(* ===== verification/Lifecycler.v ===== *)
(** * The lifecycler: [ring/lifecycler.go], [ring/flush.go]

    The state of a [Lifecycler], its operations on the ring in the KV store
    (callbacks run by [CAS]), the loop as a step function on the events its
    [select] receives, and the shutdown.  The clock and the draws of the random
    generator of an attempt are in its environment.  The mutexes only make the
    accesses to single fields atomic; the operations run on the goroutine of
    the loop, one after the other. *)
From Stdlib Require Import ZArith Lia.
From stdpp Require Import base gmap strings list sorting fin_maps relations.
From S2P Require Import Prelude Model Ring TokensFile KV.

Record LifecyclerConfig := mkLifecyclerConfig {
  NumTokens : Z;
  HeartbeatPeriod : Z;
  ObservePeriod : Z;
  MinReadyDuration : Z;
  TokensFilePath : string;
  ReadinessCheckRingHealth : bool;
  RingConfig_HeartbeatTimeout : Z
}.

Inductive lifecycler_error (KVErr : Type) :=
| ErrDisallowed (from to : InstanceState)   (* Changing instance state is disallowed *)
| ErrEmptyRingToClaim
| ErrEmptyRingToUnregister
| ErrNoTokens
| ErrKV (e : KVErr)
| ErrNoRing
| ErrNotInRing
| ErrNotReady (e : model_error)
| ErrWaitingAfterReady.
Arguments ErrDisallowed {KVErr} from to.
Arguments ErrEmptyRingToClaim {KVErr}.
Arguments ErrEmptyRingToUnregister {KVErr}.
Arguments ErrNoTokens {KVErr}.
Arguments ErrKV {KVErr} e.
Arguments ErrNoRing {KVErr}.
Arguments ErrNotInRing {KVErr}.
Arguments ErrNotReady {KVErr} e.
Arguments ErrWaitingAfterReady {KVErr}.

(** [ring_desc] is the variable the callbacks share with [updateCounters];
    [disk] the file system the tokens file is on. *)
Record Lifecycler := mkLifecycler {
  lc_cfg : LifecyclerConfig;
  ID : string;
  lc_Addr : string;
  lc_Zone : string;
  flushOnShutdown : bool;
  unregisterOnShutdown : bool;
  state : InstanceState;
  tokens : list Z;
  registeredAt : Z;
  ready : bool;
  readySince : Z;
  healthyInstancesCount : Z;
  zonesCount : Z;
  disk : FileSystem
}.
Definition set_state x (i : Lifecycler) := mkLifecycler (lc_cfg i) (ID i) (lc_Addr i) (lc_Zone i) (flushOnShutdown i)
  (unregisterOnShutdown i) x (tokens i) (registeredAt i) (ready i) (readySince i) (healthyInstancesCount i) (zonesCount i) (disk i).
Definition set_tokens x (i : Lifecycler) := mkLifecycler (lc_cfg i) (ID i) (lc_Addr i) (lc_Zone i) (flushOnShutdown i)
  (unregisterOnShutdown i) (state i) x (registeredAt i) (ready i) (readySince i) (healthyInstancesCount i) (zonesCount i) (disk i).
Definition set_registeredAt x (i : Lifecycler) := mkLifecycler (lc_cfg i) (ID i) (lc_Addr i) (lc_Zone i) (flushOnShutdown i)
  (unregisterOnShutdown i) (state i) (tokens i) x (ready i) (readySince i) (healthyInstancesCount i) (zonesCount i) (disk i).
Definition set_ready x y (i : Lifecycler) := mkLifecycler (lc_cfg i) (ID i) (lc_Addr i) (lc_Zone i) (flushOnShutdown i)
  (unregisterOnShutdown i) (state i) (tokens i) (registeredAt i) x y (healthyInstancesCount i) (zonesCount i) (disk i).
Definition set_counters x y (i : Lifecycler) := mkLifecycler (lc_cfg i) (ID i) (lc_Addr i) (lc_Zone i) (flushOnShutdown i)
  (unregisterOnShutdown i) (state i) (tokens i) (registeredAt i) (ready i) (readySince i) x y (disk i).
Definition set_disk x (i : Lifecycler) := mkLifecycler (lc_cfg i) (ID i) (lc_Addr i) (lc_Zone i) (flushOnShutdown i)
  (unregisterOnShutdown i) (state i) (tokens i) (registeredAt i) (ready i) (readySince i) (healthyInstancesCount i) (zonesCount i) x.

(** the accessors; each takes its lock for one field only *)
Definition GetState (i : Lifecycler) : InstanceState := state i.
Definition HealthyInstancesCount (i : Lifecycler) : Z := healthyInstancesCount i.
Definition ZonesCount (i : Lifecycler) : Z := zonesCount i.
Definition FlushOnShutdown (i : Lifecycler) : bool := flushOnShutdown i.
Definition SetFlushOnShutdown (b : bool) (i : Lifecycler) : Lifecycler := mkLifecycler (lc_cfg i) (ID i) (lc_Addr i) (lc_Zone i) b
  (unregisterOnShutdown i) (state i) (tokens i) (registeredAt i) (ready i) (readySince i) (healthyInstancesCount i) (zonesCount i) (disk i).
Definition ShouldUnregisterOnShutdown (i : Lifecycler) : bool := unregisterOnShutdown i.
Definition SetUnregisterOnShutdown (b : bool) (i : Lifecycler) : Lifecycler := mkLifecycler (lc_cfg i) (ID i) (lc_Addr i) (lc_Zone i) (flushOnShutdown i)
  b (state i) (tokens i) (registeredAt i) (ready i) (readySince i) (healthyInstancesCount i) (zonesCount i) (disk i).

(** the inputs of one run of a callback *)
Record env := mkEnv { now : Z; draws : list Z; fault : os_fault }.

Section lifecycler.
Context `{MapRange} {J : TokensJSON} {KVErr : Type}.
Abbreviation lc_error := (lifecycler_error KVErr).
Abbreviation out := (cas_out Desc lc_error).
Abbreviation result_of A := (option (A * Lifecycler)).
Abbreviation script := (list (cas_event Desc env KVErr)).

(** [getTokens] and the other getters are the fields; [setTokens] only logs a
    failure to store the tokens *)
Definition setTokens (ts : list Z) (f : os_fault) (i : Lifecycler) : Lifecycler :=
  let i := set_tokens ts i in
  if bool_decide (TokensFilePath (lc_cfg i) ≠ ""%string)
  then set_disk (StoreToFile ts (TokensFilePath (lc_cfg i)) f (disk i)).1 i
  else i.

Definition updateCounters (ringDesc : option Desc) (now : Z) (i : Lifecycler) : Lifecycler :=
  match ringDesc with
  | None => set_counters 0 0 i
  | Some ringDesc =>
      let l := map_range 788 (Ingesters ringDesc) in
      let zones := foldl (λ (z : gset string) kv, {[Zone kv.2]} ∪ z) ∅ l in
      let healthy := foldl (λ n kv,
        if IsHealthy kv.2 Write (RingConfig_HeartbeatTimeout (lc_cfg i)) now then n + 1 else n) 0 l in
      set_counters healthy (Z.of_nat (size zones)) i
  end.

(** the callbacks work on the lifecycler and on the captured [ringDesc] *)
Abbreviation cb := (option Desc → env → Lifecycler * option Desc → option (out * (Lifecycler * option Desc))).
Definition store (i : Lifecycler) (d : Desc) : option (out * (Lifecycler * option Desc)) :=
  Some (mkCasOut (Some d) true None, (i, Some d)).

:::::

◆ Problem requirements:
Restate every record word for word.

◆ Written response:
(* ===== verification/Lifecycler.v ===== *)
(** * The lifecycler: [ring/lifecycler.go], [ring/flush.go]

    The state of a [Lifecycler], its operations on the ring in the KV store
    (callbacks run by [CAS]), the loop as a step function on the events its
    [select] receives, and the shutdown.  The clock and the draws of the random
    generator of an attempt are in its environment.  The mutexes only make the
    accesses to single fields atomic; the operations run on the goroutine of
    the loop, one after the other. *)
From Stdlib Require Import ZArith Lia.
From stdpp Require Import base gmap strings list sorting fin_maps relations.
From S2P Require Import Prelude Model Ring TokensFile KV.

Record LifecyclerConfig := mkLifecyclerConfig {
  NumTokens : Z;
  HeartbeatPeriod : Z;
  ObservePeriod : Z;
  MinReadyDuration : Z;
  TokensFilePath : string;
  ReadinessCheckRingHealth : bool;
  RingConfig_HeartbeatTimeout : Z
}.

Inductive lifecycler_error (KVErr : Type) :=
| ErrDisallowed (from to : InstanceState)   (* Changing instance state is disallowed *)
| ErrEmptyRingToClaim
| ErrEmptyRingToUnregister
| ErrNoTokens
| ErrKV (e : KVErr)
| ErrNoRing
| ErrNotInRing
| ErrNotReady (e : model_error)
| ErrWaitingAfterReady.
Arguments ErrDisallowed {KVErr} from to.
Arguments ErrEmptyRingToClaim {KVErr}.
Arguments ErrEmptyRingToUnregister {KVErr}.
Arguments ErrNoTokens {KVErr}.
Arguments ErrKV {KVErr} e.
Arguments ErrNoRing {KVErr}.
Arguments ErrNotInRing {KVErr}.
Arguments ErrNotReady {KVErr} e.
Arguments ErrWaitingAfterReady {KVErr}.

(** [ring_desc] is the variable the callbacks share with [updateCounters];
    [disk] the file system the tokens file is on. *)
Record Lifecycler := mkLifecycler {
  lc_cfg : LifecyclerConfig;
  ID : string;
  lc_Addr : string;
  lc_Zone : string;
  flushOnShutdown : bool;
  unregisterOnShutdown : bool;
  state : InstanceState;
  tokens : list Z;
  registeredAt : Z;
  ready : bool;
  readySince : Z;
  healthyInstancesCount : Z;
  zonesCount : Z;
  disk : FileSystem
}.
Definition set_state x (i : Lifecycler) := mkLifecycler (lc_cfg i) (ID i) (lc_Addr i) (lc_Zone i) (flushOnShutdown i)
  (unregisterOnShutdown i) x (tokens i) (registeredAt i) (ready i) (readySince i) (healthyInstancesCount i) (zonesCount i) (disk i).
Definition set_tokens x (i : Lifecycler) := mkLifecycler (lc_cfg i) (ID i) (lc_Addr i) (lc_Zone i) (flushOnShutdown i)
  (unregisterOnShutdown i) (state i) x (registeredAt i) (ready i) (readySince i) (healthyInstancesCount i) (zonesCount i) (disk i).
Definition set_registeredAt x (i : Lifecycler) := mkLifecycler (lc_cfg i) (ID i) (lc_Addr i) (lc_Zone i) (flushOnShutdown i)
  (unregisterOnShutdown i) (state i) (tokens i) x (ready i) (readySince i) (healthyInstancesCount i) (zonesCount i) (disk i).
Definition set_ready x y (i : Lifecycler) := mkLifecycler (lc_cfg i) (ID i) (lc_Addr i) (lc_Zone i) (flushOnShutdown i)
  (unregisterOnShutdown i) (state i) (tokens i) (registeredAt i) x y (healthyInstancesCount i) (zonesCount i) (disk i).
Definition set_counters x y (i : Lifecycler) := mkLifecycler (lc_cfg i) (ID i) (lc_Addr i) (lc_Zone i) (flushOnShutdown i)
  (unregisterOnShutdown i) (state i) (tokens i) (registeredAt i) (ready i) (readySince i) x y (disk i).
Definition set_disk x (i : Lifecycler) := mkLifecycler (lc_cfg i) (ID i) (lc_Addr i) (lc_Zone i) (flushOnShutdown i)
  (unregisterOnShutdown i) (state i) (tokens i) (registeredAt i) (ready i) (readySince i) (healthyInstancesCount i) (zonesCount i) x.

(** the accessors; each takes its lock for one field only *)
Definition GetState (i : Lifecycler) : InstanceState := state i.
Definition HealthyInstancesCount (i : Lifecycler) : Z := healthyInstancesCount i.
Definition ZonesCount (i : Lifecycler) : Z := zonesCount i.
Definition FlushOnShutdown (i : Lifecycler) : bool := flushOnShutdown i.
Definition SetFlushOnShutdown (b : bool) (i : Lifecycler) : Lifecycler := mkLifecycler (lc_cfg i) (ID i) (lc_Addr i) (lc_Zone i) b
  (unregisterOnShutdown i) (state i) (tokens i) (registeredAt i) (ready i) (readySince i) (healthyInstancesCount i) (zonesCount i) (disk i).
Definition ShouldUnregisterOnShutdown (i : Lifecycler) : bool := unregisterOnShutdown i.
Definition SetUnregisterOnShutdown (b : bool) (i : Lifecycler) : Lifecycler := mkLifecycler (lc_cfg i) (ID i) (lc_Addr i) (lc_Zone i) (flushOnShutdown i)
  b (state i) (tokens i) (registeredAt i) (ready i) (readySince i) (healthyInstancesCount i) (zonesCount i) (disk i).

(** the inputs of one run of a callback *)
Record env := mkEnv { now : Z; draws : list Z; fault : os_fault }.

Section lifecycler.
Context `{MapRange} {J : TokensJSON} {KVErr : Type}.
Abbreviation lc_error := (lifecycler_error KVErr).
Abbreviation out := (cas_out Desc lc_error).
Abbreviation result_of A := (option (A * Lifecycler)).
Abbreviation script := (list (cas_event Desc env KVErr)).

(** [getTokens] and the other getters are the fields; [setTokens] only logs a
    failure to store the tokens *)
Definition setTokens (ts : list Z) (f : os_fault) (i : Lifecycler) : Lifecycler :=
  let i := set_tokens ts i in
  if bool_decide (TokensFilePath (lc_cfg i) ≠ ""%string)
  then set_disk (StoreToFile ts (TokensFilePath (lc_cfg i)) f (disk i)).1 i
  else i.

Definition updateCounters (ringDesc : option Desc) (now : Z) (i : Lifecycler) : Lifecycler :=
  match ringDesc with
  | None => set_counters 0 0 i
  | Some ringDesc =>
      let l := map_range 788 (Ingesters ringDesc) in
      let zones := foldl (λ (z : gset string) kv, {[Zone kv.2]} ∪ z) ∅ l in
      let healthy := foldl (λ n kv,
        if IsHealthy kv.2 Write (RingConfig_HeartbeatTimeout (lc_cfg i)) now then n + 1 else n) 0 l in
      set_counters healthy (Z.of_nat (size zones)) i
  end.

(** the callbacks work on the lifecycler and on the captured [ringDesc] *)
Abbreviation cb := (option Desc → env → Lifecycler * option Desc → option (out * (Lifecycler * option Desc))).
Definition store (i : Lifecycler) (d : Desc) : option (out * (Lifecycler * option Desc)) :=
  Some (mkCasOut (Some d) true None, (i, Some d)).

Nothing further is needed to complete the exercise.